Yang Dan started her own laboratory in January 1997 when she joined the faculty of UC Berkeley’s Department of Molecular and Cell Biology as an assistant professor; she became a full professor in 2005. Dan’s lab became known for discoveries of how sensory inputs, especially visual inputs, are processed by the brain to influence behavior. Using electrophysiological recordings in model animals and computational analyses, her group worked out rules for how synaptic plasticity and neural connectivity, at the microcircuit and brain-wide level, contribute to learning and goal-directed behaviors.

Sleep recordings in various animal models and humans, shown in a research review by Yang Dan (2019 Annual Review of Neuroscience). (a) In nonmammalian animals such as jellyfish, Caenorhabditis elegans, Drosophila, and zebrafish, locomotor assay is used to measure sleep. (b) Examples of mouse EEG and EMG recordings during wakefulness and NREM and REM sleep. (c) Example polysomnography recordings from a healthy human subject during wakefulness and NREM (stage 3) and phasic REM sleep.

The Dan lab carved out a new research direction upon their discovery of mechanisms controlling rapid eye movement (REM) sleep, a state in which the brain is active and neuroplastic despite minimal sensory input. In their 2015 Nature paper, Dan’s group showed that, in mice, optogenetic activation of inhibitory neurons that project forward from the brainstem to the middle of the brain can instantaneously induce REM sleep. Since then, the Dan lab has published nearly a dozen primary research papers on the sleep-wake cycle that capitalize on the latest neural engineering techniques to record and control specific cell types and circuits in the brain. Most recently, she reported the discovery of neurons in the midbrain that receive wide-ranging inputs to coordinate active suppression of movement during REM and non-REM sleep with the release of movement during arousal. This circuit is key to the ability, known to exist in most animals, to experience sleep and even vivid dreaming without acting out. Dan’s discoveries are paving the way to a holistic understanding, from the molecular to macrocircuit levels, of how our bodies regulate sleep, an evolutionarily conserved behavior that is essential for survival.

Awards and honors

Dan was appointed as a Howard Hughes Medical Institute Investigator in 2008 and elected to the US National Academy of Sciences in 2018. She was awarded the Li Ka Shing Women in Science Award in 2007 and a Research Award for Innovation in Neuroscience from the Society for Neuroscience in 2009. She teaches summer courses at institutes around the world and has mentored 16 graduate students and 27 postdoctoral researchers, 25 of whom now run their own independent laboratories.
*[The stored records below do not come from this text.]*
Lemma spares_release m : spares (fun s => (ReleaseMessage m s).2).
Proof. intros s. unfold ReleaseMessage, zoom. by destruct (message.ReleaseMessage _ _). Qed.

Lemma quiet_release m : stays open_unprobed (release m).
Proof. by apply (quiet_await (fun _ => true)); [apply spares_release|]. Qed.

Lemma quiet_handleRejected m reason : stays open_unprobed (handleRejected m reason).
Proof.
  apply quiet_read. intros [|]; [|apply quiet_release]. apply quiet_call; [apply spares_walWrite|].
  intros [[]|]; [|apply quiet_release]. apply (quiet_await (fun _ => true)); [done|].
  intros _. apply quiet_release.
Qed.

(** With the circuit open, processing a message ends in its rejection. *)
Lemma quiet_safeProcess m drain : stays open_unprobed (safeProcess m drain).
Proof.
  apply stays_recoverT; [|intros _; apply quiet_handleRejected]. intros s Hs _. split; [done|].
  destruct Hs as [-> _]. apply quiet_handleRejected.
Qed.

Lemma quiet_caller c : stays open_unprobed (caller_thread c).
Proof.
  assert (Herr : forall t e, stays open_unprobed t -> stays open_unprobed (bindT t (fun _ : unit => Done (A := unit) (Err e)))).
  { intros t e Ht. by apply stays_bindT. }
  destruct c as [m|m|]; cbn [caller_thread].
  - apply quiet_read. intros [|]; [apply Herr, quiet_release|]. apply quiet_call; [apply spares_trySend|].
    intros [[|]|]; [done|..]; apply quiet_read; intros [| |];
      try apply quiet_handleRejected; try (apply Herr, quiet_handleRejected);
      (split; [|apply Herr, quiet_handleRejected]); (apply quiet_await; [apply spares_trySend|by intros [[]|e|p]]).
  - apply quiet_read. intros [[|] [|]]; try (apply Herr, quiet_release); apply quiet_call; try apply spares_trySend;
      intros [[|]|]; try done; apply Herr, quiet_release.
  - assert (Hup : forall f, spares (fun s => (upd_life f s).2)) by done.
    assert (Hend : forall r : result unit, stays open_unprobed (atomic (upd_life (set_once OnceDone)) (fun _ => Done r))).
    { intros r. by apply (quiet_await (fun _ => true)). }
    split; [|by apply quiet_await]. apply quiet_await; [apply Hup|intros _].
    apply (quiet_await (fun _ => true)); [apply Hup|intros _].
    apply (quiet_await (fun _ => true)); [apply Hup|intros _].
    apply quiet_call; [|intros _].
    { intros s. unfold close_metrics. by destruct (metricsStop _). }
    apply quiet_call; [|intros _].
    { intros s. unfold close_channel. by destruct (chClosed _). }
    apply quiet_call; [|intros _].
    { intros s. unfold close_recovery. by destruct (recoveryStop _) as [[]|]. }
    split; [|apply Hend]. apply quiet_await; [|intros r; apply Hend].
    intros s. unfold sinkClose. by destruct (SinkClose (snk s)).
Qed.

(** No probe, and every goroutine leaves the open breaker alone. *)
Definition deaf (m : Machine (K := K) (L := L)) : Prop :=
  open_unprobed (st m) /\ rs m = [] /\ Forall (stays open_unprobed) (cs m) /\
  Forall (fun w => match w with WBusy _ t => stays open_unprobed t | _ => True end) (ws m).

Lemma deaf_receive drain s w s' :
  open_unprobed s -> receive drain s = Some (w, s') ->
  open_unprobed s' /\ match w with WBusy _ t => stays open_unprobed t | _ => True end.
Proof.
  intros Hs E. unfold receive in E. destruct (ch (wp_ s)) as [|m q].
  - destruct (chClosed (wp_ s)); [|done]. by injection E as <- <-.
  - injection E as <- <-. split; [done|apply quiet_safeProcess].
Qed.

Lemma deaf_worker w path s w' s' :
  open_unprobed s -> match w with WBusy _ t => stays open_unprobed t | _ => True end ->
  worker_step w path s = Some (w', s') ->
  open_unprobed s' /\ match w' with WBusy _ t => stays open_unprobed t | _ => True end.
Proof.
  intros Hs Hw E. destruct w as [|drain t| |]; cbn in E; [| |by eapply deaf_receive|done].
  - destruct path as [|[] path]; try by eapply deaf_receive.
    destruct (ctx_done s); [|done]. by injection E as <- <-.
  - destruct (match t with Done _ => true | _ => false end) eqn:Et.
    + destruct t as [r|g u k|t1 t2]; [|done..]. destruct r; try done; injection E as <- <-; by destruct drain.
    + assert (Ha : exists t1, advance t path s = Some (t1, s') /\ w' = WBusy drain t1).
      { destruct t as [r|g u k|t1 t2]; [done|..];
          (destruct (advance _ path s) as [[t' s1]|]; [|done]); cbn in E; injection E as <- <-; eauto. }
      destruct Ha as (t1 & Ha & ->). by eapply stays_step, advance_tstep.
Qed.
(** What the middleware reads of a [gin.Context]: headers (absent ones are
    empty), the value stored under "raw_body", which may be of another type,
    and the body, which may be nil or fail to read. *)
Record Request := MkRequest {
  X_App_Key : string;
  X_Timestamp : string;
  X_Nonce : string;
  X_Signature : string;
  raw_body : option (option bytes);
  body : option (result bytes);
}.

(** [c.Next()], with the app key stored in the context and the context's
    request as the next handler finds it, or [c.Abort()]. *)
Inductive Outcome :=
| Next (app_key : option string) (r : Request)
| Abort (code : Z) (msg : string).

Definition to_bytes (s : string) : bytes := list_ascii_of_string s.

Definition abs (x : Z) : Z := if (x <? 0)%Z then wrap64 (- x) else x.

(** ** Signatures *)

Definition computeHMACBytes (secret : string) (data : bytes) : bytes := hmac_sha256 (to_bytes secret) data.

Definition computeHMAC (secret : string) (bdy : bytes) (timestamp nonce : string) : bytes :=
  hex_EncodeToString (computeHMACBytes secret (bdy ++ to_bytes timestamp ++ to_bytes nonce)).

Definition verifyHMAC (secret : string) (bdy : bytes) (timestamp nonce : string) (signature : string) : bool :=
  if String.eqb signature "" then false else
  match hex_DecodeString (to_bytes signature) with
  | None => false
  | Some got => hmac_Equal (computeHMACBytes secret (bdy ++ to_bytes timestamp ++ to_bytes nonce)) got
  end.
Currently, Dan serves as an editorial board member on top-ranked science journals including Cell, Neuron, PNAS, and Current Opinion in Neurobiology.

Yang Dan will be awarded the Scolnick Prize on Wednesday, June 7, 2023. At 4:00 pm on that day, she will deliver a lecture titled “The how and why of sleep,” to be followed by a reception at the McGovern Institute, 43 Vassar Street (building 46, room 3002) in Cambridge. The event is free and open to the public.